81Group relief: special rules for consortium cases

(1)Section 403C of the Taxes Act 1988 (which imposes limits, based on the former section 403(9), on the amounts which may be set off where the surrendering company or, as the case may be, the claimant company is a member of a consortium) shall be amended as follows.

(2)In subsection (1)(a) (case where the surrendering company is a member of the consortium) for “surrendering company” there shall be substituted “claimant company”.

(3)In subsection (2)(a) (case where the claimant company is a member of the consortium) for “claimant company” there shall be substituted “surrendering company”.

(4)In consequence of the amendments made by subsections (2) and (3) above, in subsection (3) (which defines “the relevant fraction” by reference to the member company’s share in the consortium)—

(a)in paragraph (a) (meaning in a case falling within subsection (1)) for “surrendering company's” there shall be substituted “claimant company's”; and

(b)in paragraph (b) (meaning in a case falling within subsection (2)) for “claimant company's” there shall be substituted “surrendering company's”.

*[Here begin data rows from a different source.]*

(** A level that is two others, shuffled together, maps what either of them does. *)
Lemma level_map_perm level X Y :
  Forall table_ok level -> level_sorted level -> level_sorted X -> level_sorted Y -> Permutation level (X ++ Y) ->
  level_map level = level_map X ∪ level_map Y /\ forall k v, level_map X !! k = Some v -> level_map Y !! k = None.
Proof.
  intros Hok Hs HX HY Hp.
  assert (Forall table_ok (X ++ Y)) as [HokX HokY]%Forall_app by by rewrite <- Hp.
  pose proof (fun k v => level_map_elem level k v Hs Hok) as El.
  pose proof (fun k v => level_map_elem X k v HX HokX) as EX.
  pose proof (fun k v => level_map_elem Y k v HY HokY) as EY.
  assert (forall k v, level_map X !! k = Some v -> level_map Y !! k = None) as Hdis.
  { intros k v (t & Ht & Hv)%EX. destruct (level_map Y !! k) as [w|] eqn:E; [exfalso|done].
    apply EY in E as (u & Hu & Hw). rewrite Forall_forall in HokX, HokY.
    destruct (table_range t k v (HokX t Ht) Hv), (table_range u k w (HokY u Hu) Hw).
    assert (t ∈ level) as Hlt by (rewrite Hp, elem_of_app; by left).
    assert (u ∈ level) as Hlu by (rewrite Hp, elem_of_app; by right).
    assert (t = u) as -> by (by apply (level_unique level t u k)).
    pose proof (level_NoDup _ Hok Hs) as Hnd. rewrite Hp in Hnd. apply NoDup_app in Hnd as (_ & Hn & _). by apply (Hn u). }
  split; [|done]. apply map_eq. intros k. apply option_eq. intros v.
  rewrite lookup_union_Some_raw, El, EX, EY. split.
  - intros (t & Ht & Hv). rewrite Hp in Ht. apply elem_of_app in Ht as [Ht|Ht]; [left; by exists t|].
    right. split; [|by exists t]. destruct (level_map X !! k) as [w|] eqn:E; [|done].
    apply Hdis in E. assert (level_map Y !! k = Some v) by (apply EY; by exists t). congruence.
  - intros [(t & Ht & Hv)|[_ (t & Ht & Hv)]]; exists t; (split; [rewrite Hp, elem_of_app; by auto|done]).
Qed.

Lemma filter_perm {A} (P : A -> Prop) `{!forall x, Decision (P x)} l :
  Permutation l (filter P l ++ filter (fun x => ~ P x) l).
Proof.
  induction l as [|x l IH]; [done|]. rewrite !filter_cons. destruct (decide (P x)), (decide (~ P x)); try done.
  - cbn. by rewrite <- IH.
  - rewrite <- Permutation_middle. by rewrite <- IH.
Qed.
(** The tables of the levels after an insertion. *)
Lemma levels_insert_elem n outs levels t :
  t ∈ outs \/ t ∈ concat levels -> t ∈ concat (levels_insert n outs levels).
Proof.
  intros Ht. unfold levels_insert. set (padded := levels ++ _).
  assert (t ∈ outs \/ t ∈ concat padded) as Ht'.
  { destruct Ht as [Ht|Ht]; [by left|right]. unfold padded. rewrite concat_app. apply elem_of_app. by left. }
  destruct (lookup_lt_is_Some_2 padded n) as [l Hl]; [unfold padded; rewrite length_app, length_replicate; lia|].
  assert (t ∈ outs \/ t ∈ l -> t ∈ concat (alter (fun l => sort_by min_key_le (l ++ outs)) n padded)) as Hnew.
  { intros Hin. apply elem_of_concat. exists (sort_by min_key_le (l ++ outs)). split.
    - apply list_elem_of_lookup. exists n. by rewrite list_lookup_alter_eq, Hl.
    - rewrite (sort_by_perm min_key_le (l ++ outs)). apply elem_of_app. tauto. }
  destruct Ht' as [Ht'|(k & [m Hm]%list_elem_of_lookup & Htk)%elem_of_concat]; [by apply Hnew; left|].
  destruct (decide (m = n)) as [->|Hne]; [apply Hnew; right; congruence|].
  apply elem_of_concat. exists k. split; [|done]. apply list_elem_of_lookup. exists m. by rewrite list_lookup_alter_ne.
Qed.

(** Level sizes aside, what a compaction sees of the configuration. *)
Definition plan_of e : option Plan :=
  plan (en_snapshot e) (cf_l0_trigger (en_config e)) (level_bytes e) (cf_fanout (en_config e)).

(** What a compaction was planned on, and the tables flushed since. *)
Record planned e (p : Plan) (sn0 : Snapshot) (n0 : Z) (levels : list (list Table)) (fresh : list Table) : Prop := {
  pd_shape : shape_ok sn0 n0 levels;
  pd_next : 0 <= n0 <= en_next_number e;
  pd_level : 0 <= pl_level p;
  pd_inputs : pl_inputs p = inputs_for sn0 (pl_level p);
  pd_levels : st_levels (en_state e) = alter (app fresh) 0%nat levels;
}.

Lemma planned_now e told p : engine_inv e told -> plan_of e = Some p ->
  planned e p (en_snapshot e) (en_next_number e) (st_levels (en_state e)) [].
Proof.
  intros [_ _ Hn Hshape _ _] (Hpl & Hpi & _)%plan_level. split; [done|lia|done|done|]. by destruct (st_levels (en_state e)).
Qed.

Lemma find_app {A} (f : A -> bool) l k :
  List.find f (l ++ k) = match List.find f l with Some x => Some x | None => List.find f k end.
Proof. induction l as [|x l IH]; [done|]. cbn. by destruct (f x). Qed.

(** The inputs of the plan are found, also after later flushes. *)
Lemma planned_inputs e told p sn0 n0 levels fresh : engine_inv e told -> planned e p sn0 n0 levels fresh ->
  exists ts, omap (fun meta => find_table (st_levels (en_state e)) (fm_number meta)) (pl_inputs p) = tb_table <$> ts /\
    tb_meta <$> ts = pl_inputs p /\ forall t, t ∈ ts -> t ∈ concat levels.
Proof.
  intros [_ _ _ Hshape _ _] [P1 P2 P3 P4 P5]. rewrite P5 in Hshape |- *.
  destruct (find_inputs sn0 n0 levels (pl_inputs p) P1) as (ts & Ef & Et & Hin); [intros f; by eapply inputs_in_files|].
  exists ts. split; [|done]. rewrite <- Ef. apply list_omap_ext, Forall_Forall2_diag, Forall_forall. intros f Hf. unfold find_table.
  rewrite (concat_fresh sn0 n0 levels fresh P1), find_app. destruct (List.find _ fresh) as [t|] eqn:E; [|done].
  apply find_some in E as [Ht%list_elem_of_In En%Z.eqb_eq]. exfalso.
  apply (fresh_kept sn0 n0 levels fresh _ _ P1 Hshape p P4 t Ht). unfold number_of. rewrite En. unfold input_numbers. by apply list_elem_of_fmap_2.
Qed.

(5)Section 403C of the [1997 c. 58.] Taxes Act 1988 and Schedule 7 to the Finance (No. 2) Act 1997 (which, among other things, inserted that section into the Taxes Act 1988) shall have effect, and be deemed always to have had effect, as if that section had been originally enacted in that Schedule with the amendments made by this section.

82Carry forward of non-trading deficit on loan relationships

(1)In section 83 of the [1996 c. 8.] Finance Act 1996 (non-trading deficit on loan relationships), for subsections (3) and (4) substitute—

(3)So much of the deficit for the deficit period as is not the subject of a claim under subsection (2) above shall be carried forward and treated as a deficit for the next accounting period.

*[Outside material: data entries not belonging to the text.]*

(** C1: The store is a map. Open an empty directory, then make any sequence of
    calls (writes, deletes, reads, syncs, rotations) and background turns (flushes,
    compactions), with any of the system calls they make failing at any point, the
    reads of open tables included: every answer is one a finite map could give. A
    read returns exactly the value last written under its key, or the error of a
    system call that failed, and changes nothing; at the end, where no call fails,
    every key reads as the map has it. A write that returns [Ok] has taken effect;
    one that returns an error has either taken effect or not; and flushing and
    compacting never change what can be read. The limits assumed
    ([run_in_limits]): at every operation but a read, before and after it, and at
    every compaction of a turn, sequence numbers and file numbers are not used up
    (a compaction takes at most one number per entry), the length of an open file
    fits a [u64], and a memtable of fixed size has room for one more key. *)
Theorem store_is_a_map {T : Type} `{MemtableLaws T} (dir : string) (config : Config) (d : Disk) (e : Engine T)
  (w : World) (os : list outcome) (ops : list Op)
  (Hempty : names d = ∅) (Hopen : engine_open dir config (mkWorld d []) = (Ok e, w))
  (Hlimits : run_in_limits ops (e, mkWorld (disk w) os)) :
  exists m, map_run ops (fst (run_ops ops (e, mkWorld (disk w) os))) ∅ m /\
    forall key w', no_failures w' -> fst (engine_get key (fst (snd (run_ops ops (e, mkWorld (disk w) os))), w')) = Ok (m !! key).
Proof.
  destruct (open_empty dir config d Hempty) as (e' & w' & E & Hinv & _). rewrite Hopen in E. injection E as <- <-.
  destruct (run_refines ops (e, mkWorld (disk w) os) ∅ Hinv Hlimits) as (told & Hi & Hrun). exists (map_of told). split; [done|].
  intros key w' Hn. rewrite map_of_lookup. by apply read_calm.
Qed.

Definition demo_ops : list Op :=
  [OpWrite (bstr "k") (Some (bstr "1")); OpRotate 0; OpTurn 3; OpGet (bstr "k"); OpGet (bstr "k");
   OpWrite (bstr "k") None; OpGet (bstr "k"); OpRotate 0; OpTurn 3; OpTurn 3; OpGet (bstr "k")].

(** The call that fails is the one that reads a block for the first [get]; the second
    gets through, and both are counted. *)
Definition demo_outcomes : list outcome := replicate 27 None ++ [Some (IoError OtherKind "device", 0%nat)].

Example demo_read_fails :
  match engine_open (T := BTreeMemtable) "db" (mkConfig Always 4096 2 10) (mkWorld empty_disk []) with
  | (Ok e, w) =>
      let '(answers, s) := run_ops (take 5 demo_ops) (e, mkWorld (disk w) demo_outcomes) in
      drop 3 answers = [Value (Err (Io "db/000003.sst" (IoError OtherKind "device"))); Value (Ok (Some (bstr "1")))] /\
      engine_block_reads (fst s) = 2
  | _ => False
  end.
Proof. vm_compute. split; reflexivity. Qed.

Lemma store_is_a_map_witness : exists e w,
  engine_open (T := BTreeMemtable) "db" (mkConfig Always 4096 2 10) (mkWorld empty_disk []) = (Ok e, w) /\
  exists m, map_run demo_ops (fst (run_ops demo_ops (e, mkWorld (disk w) demo_outcomes))) ∅ m.
Proof.
  destruct (engine_open (T := BTreeMemtable) "db" (mkConfig Always 4096 2 10) (mkWorld empty_disk [])) as [[e|err] w] eqn:E;
    [|vm_compute in E; discriminate].
  exists e, w. split; [reflexivity|].
  destruct (store_is_a_map "db" (mkConfig Always 4096 2 10) empty_disk e w demo_outcomes demo_ops eq_refl E) as (m & Hm & _); [|by exists m].
  apply run_checked_ok.
  assert (match engine_open (T := BTreeMemtable) "db" (mkConfig Always 4096 2 10) (mkWorld empty_disk []) with
    | (Ok e, w) => run_checked demo_ops (e, mkWorld (disk w) demo_outcomes) | _ => false end = true) as Hc by (vm_compute; reflexivity).
  rewrite E in Hc. exact Hc.
Defined.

(4)An amount carried forward to an accounting period under subsection (3) above—

(a)may be the subject of a claim under paragraph (d) of subsection (2) above, but not under any other paragraph of that subsection, and

(b)shall be disregarded for the purposes of any claim under that subsection relating to a deficit arising in that period..

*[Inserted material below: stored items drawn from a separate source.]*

Lemma store_steps_keep s s' told b : store_inv s told b -> store_steps s s' -> exists told' b', store_inv s' told' b'.
Proof.
  intros Hinv Hst. revert told b Hinv. induction Hst as [s|s s1 s2 Hst _ IH]; intros told b Hinv; [by exists told, b|].
  destruct (store_step_keeps _ _ _ _ Hinv Hst) as (told1 & b1 & Hinv1). by eapply IH.
Qed.

(** Seen from a moment with [n] calls made and sequence numbers up to [z] given out:
    [old] is what had taken effect, with what calls of before that moment added since. *)
Record later (n : nat) (z : Z) (old : list (nat * Effect)) (s : Store) : Prop := {
  la_calls : (n <= length (so_calls s))%nat;
  la_last : z <= last_seq (engine_of s);
  la_old : dated n z old;
  la_flying : forall j r p seq, so_calls s !! j = Some (r, p) -> seq ∈ flying p -> (j < n)%nat \/ z < seq;
}.

Lemma later_step n z old new s s' told b : store_inv s told b -> later n z old s -> so_effects s = old ++ new -> store_step s s' ->
  exists old' new', so_effects s' = old' ++ new' /\ later n z old' s' /\ forall x, x ∈ old -> x ∈ old'.
Proof.
  intros Hinv [L1 L2 L3 L4] E Hst. destruct Hst as [s r Hr|s i r p p' s' Hi Had Hst Hlim]; cbn [so_effects].
  { exists old, new. split; [done|]. split; [|done]. split; cbn [so_calls so_engine]; [rewrite length_app; lia|done|done|].
    intros j r' p seq [Hj|[_ [_ [= <- <-]]%list_lookup_singleton_Some]]%lookup_app_Some Hfl; [by eapply L4|].
    by destruct r; apply elem_of_nil in Hfl. }
  destruct Hinv as [I1 I2 I0 I3 I4 I5 I6 I7 I8]. destruct (I3 i r p Hi) as (Hth & Hn & Hr).
  pose proof (stage_advanced _ _ _ _ _ _ I1 Hth Hn Hst Hlim) as (b' & told' & Hch & _ & _ & _ & _ & Hfl & _).
  pose proof (change_last _ _ _ _ _ _ _ Hch) as Hlast.
  assert (forall old' effects, dated n z old' -> later n z old' (mkStore s' (<[i:=(r, p')]> (so_calls s)) effects)) as Hlater.
  { intros old' effects Hold. split; cbn [so_calls so_engine]; [by rewrite length_insert|lia|done|]. intros j r' p1 seq Hj Hin.
    destruct (decide (j = i)) as [->|Hne]; [|rewrite list_lookup_insert_ne in Hj by done; by eapply L4].
    rewrite list_lookup_insert_eq in Hj by (by eapply lookup_lt_Some). injection Hj as <- <-. specialize (Hfl seq Hin). right. lia. }
  unfold record. destruct (effect_of p p') as [f|] eqn:Ef; [|exists old, new; auto].
  destruct (place_dated n z i f old new L3) as (old' & new' & Ep & Hd & Hsub); [|rewrite E, Ep; exists old', new'; auto].
  destruct f as [key seq value|]; [|done]. destruct p; try done; cbn in Ef; [|by repeat case_match; simplify_eq].
  injection Ef as -> -> ->. eapply L4; [exact Hi|left].
Qed.

(** A call begun after a moment takes effect after all that had taken effect by then. *)
Lemma later_steps n z old new s s' told b : store_inv s told b -> later n z old s -> so_effects s = old ++ new -> store_steps s s' ->
  exists old' new', so_effects s' = old' ++ new' /\ later n z old' s' /\ forall x, x ∈ old -> x ∈ old'.
Proof.
  intros Hinv Hl E Hst. revert told b old new Hinv Hl E. induction Hst as [s|s s1 s2 Hst _ IH]; intros told b old new Hinv Hl E; [by exists old, new|].
  destruct (later_step _ _ _ _ _ _ _ _ Hinv Hl E Hst) as (old1 & new1 & E1 & Hl1 & Hsub).
  destruct (store_step_keeps _ _ _ _ Hinv Hst) as (told1 & b1 & Hinv1).
  destruct (IH _ _ _ _ Hinv1 Hl1 E1) as (old2 & new2 & E2 & Hl2 & Hsub2). exists old2, new2. auto.
Qed.

Lemma later_now s told b : store_inv s told b -> later (length (so_calls s)) (last_seq (engine_of s)) (so_effects s) s.
Proof.
  intros [I1 I2 I0 I3 I4 I5 I6 I7 I8]. split; [done|done|..].
  - intros j f Hf. destruct (I5 j f Hf) as (r & p & Hj & _). split; [by eapply lookup_lt_Some|]. destruct f; [by eapply I8|done].
  - intros j r p seq Hj _. left. by eapply lookup_lt_Some.
Qed.
End Sharing.

(** ** Claims *)

(** A move of a schedule: a new call, or a step of one that was made. *)
Inductive Move := MCall (r : Request) | MStep (i : nat).

Definition move (m : Move) (s : Store (T := BTreeMemtable)) : option (Store (T := BTreeMemtable)) :=
  match m with
  | MCall RBackground => None
  | MCall r => Some (mkStore (so_engine s) (so_calls s ++ [(r, start r)]) (so_effects s))
  | MStep i =>
      '(r, p) ← so_calls s !! i;
      let '(p', s') := stage_step p (so_engine s) in
      if admitted (snd <$> so_calls s) p && limits_checked (fst (so_engine s)) && limits_checked (fst s')
      then Some (mkStore s' (<[i := (r, p')]> (so_calls s)) (record i p p' (so_effects s))) else None
  end.

Definition moves (ms : list Move) (s : Store (T := BTreeMemtable)) : option (Store (T := BTreeMemtable)) :=
  foldl (fun s m => s ≫= move m) (Some s) ms.

Lemma move_step m s s' : move m s = Some s' -> store_step s s'.
Proof.
  destruct m as [r|i]; cbn [move].
  - destruct (decide (r = RBackground)) as [->|Hr]; [done|]. intros Hs. assert (s' = mkStore (so_engine s) (so_calls s ++ [(r, start r)]) (so_effects s)) as -> by (destruct r; congruence).
    by apply step_call.
  - destruct (so_calls s !! i) as [[r p]|] eqn:Ei; [|done]. cbn [mbind option_bind]. destruct (stage_step p (so_engine s)) as [p' s1] eqn:Es.
    destruct (_ && _ && _) eqn:Ec; [|done]. intros [= <-].
    apply andb_true_iff in Ec as [[Ha (_ & Hl & Hn & _)%limits_checked_ok]%andb_true_iff (_ & _ & _ & Ht)%limits_checked_ok].
    eapply step_thread; [exact Ei|exact Ha|exact Es|]. split_and!; try done. by destruct p.
Qed.

Lemma moves_steps ms : forall s s', moves ms s = Some s' -> store_steps s s'.
Proof.
  induction ms as [|m ms IH]; intros s s'; unfold moves; cbn [foldl]; [intros [= <-]; apply rtc_refl|].
  cbn [mbind option_bind]. destruct (move m s) as [s1|] eqn:E; intros Hm.
  - eapply rtc_l; [by eapply move_step|by apply IH].
  - exfalso. clear -Hm. by induction ms.
Qed.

(2)Section 797 (limits on credit: corporation tax) and section 797A (foreign tax on interest brought into account as a non-trading credit) of the Taxes Act 1988 are amended as follows—

(a)in section 797(3B)(b), omit “or in accordance with subsection (3) of that section”;

(b)in section 797A(5), at the end of paragraph (a) insert the word “and” and omit paragraph (c) and the word “and” preceding it;

(c)at the end of section 797A(5), insert—

An amount carried forward to the applicable accounting period under section 83(3) of that Act shall not be treated as a non-trading deficit for that period for the purposes of paragraphs (a) and (b).;

(d)in section 797A(6), for “specified in subsection (5)(c) above” substitute “carried forward to the applicable accounting period in pursuance of a claim under section 83(2)(d) of that Act”;

(e)at the end of section 797A(7) insert—

An amount carried forward to the applicable accounting period under section 83(3) of the [1996 c. 8.] Finance Act 1996 shall be disregarded for the purposes of paragraphs (a) and (b)..

(3)The following amendments of Schedule 28A to the Taxes Act 1988 (change in ownership of investment company: deductions) are consequential on the amendment in subsection (1) above—

(a)in paragraph 6(da), after “period” insert “(other than one within sub-paragraph (dc) below)”;

(b)in paragraph 6(db), omit “(dc) or”;

(c)in paragraph 6(dc), for “debit given for that accounting period by” substitute “deficit carried forward to that accounting period under”;

(d)in paragraph 7(1)(b), for “debit” substitute “deficit”;

(e)in paragraph 11(2), omit paragraph (a);

(f)in paragraph 13(1)(ea), after “period” insert “(other than one within paragraph (ec) below)”;

(g)in paragraph 13(1)(eb), omit “(ec) or”;

(h)in paragraph 13(1)(ec), for “debit given for that accounting period by” substitute “deficit carried forward to that accounting period under”;

(i)in paragraph 16(1)(b), for “debit” substitute “deficit”.

(4)The amendments made by this section shall be deemed always to have had effect.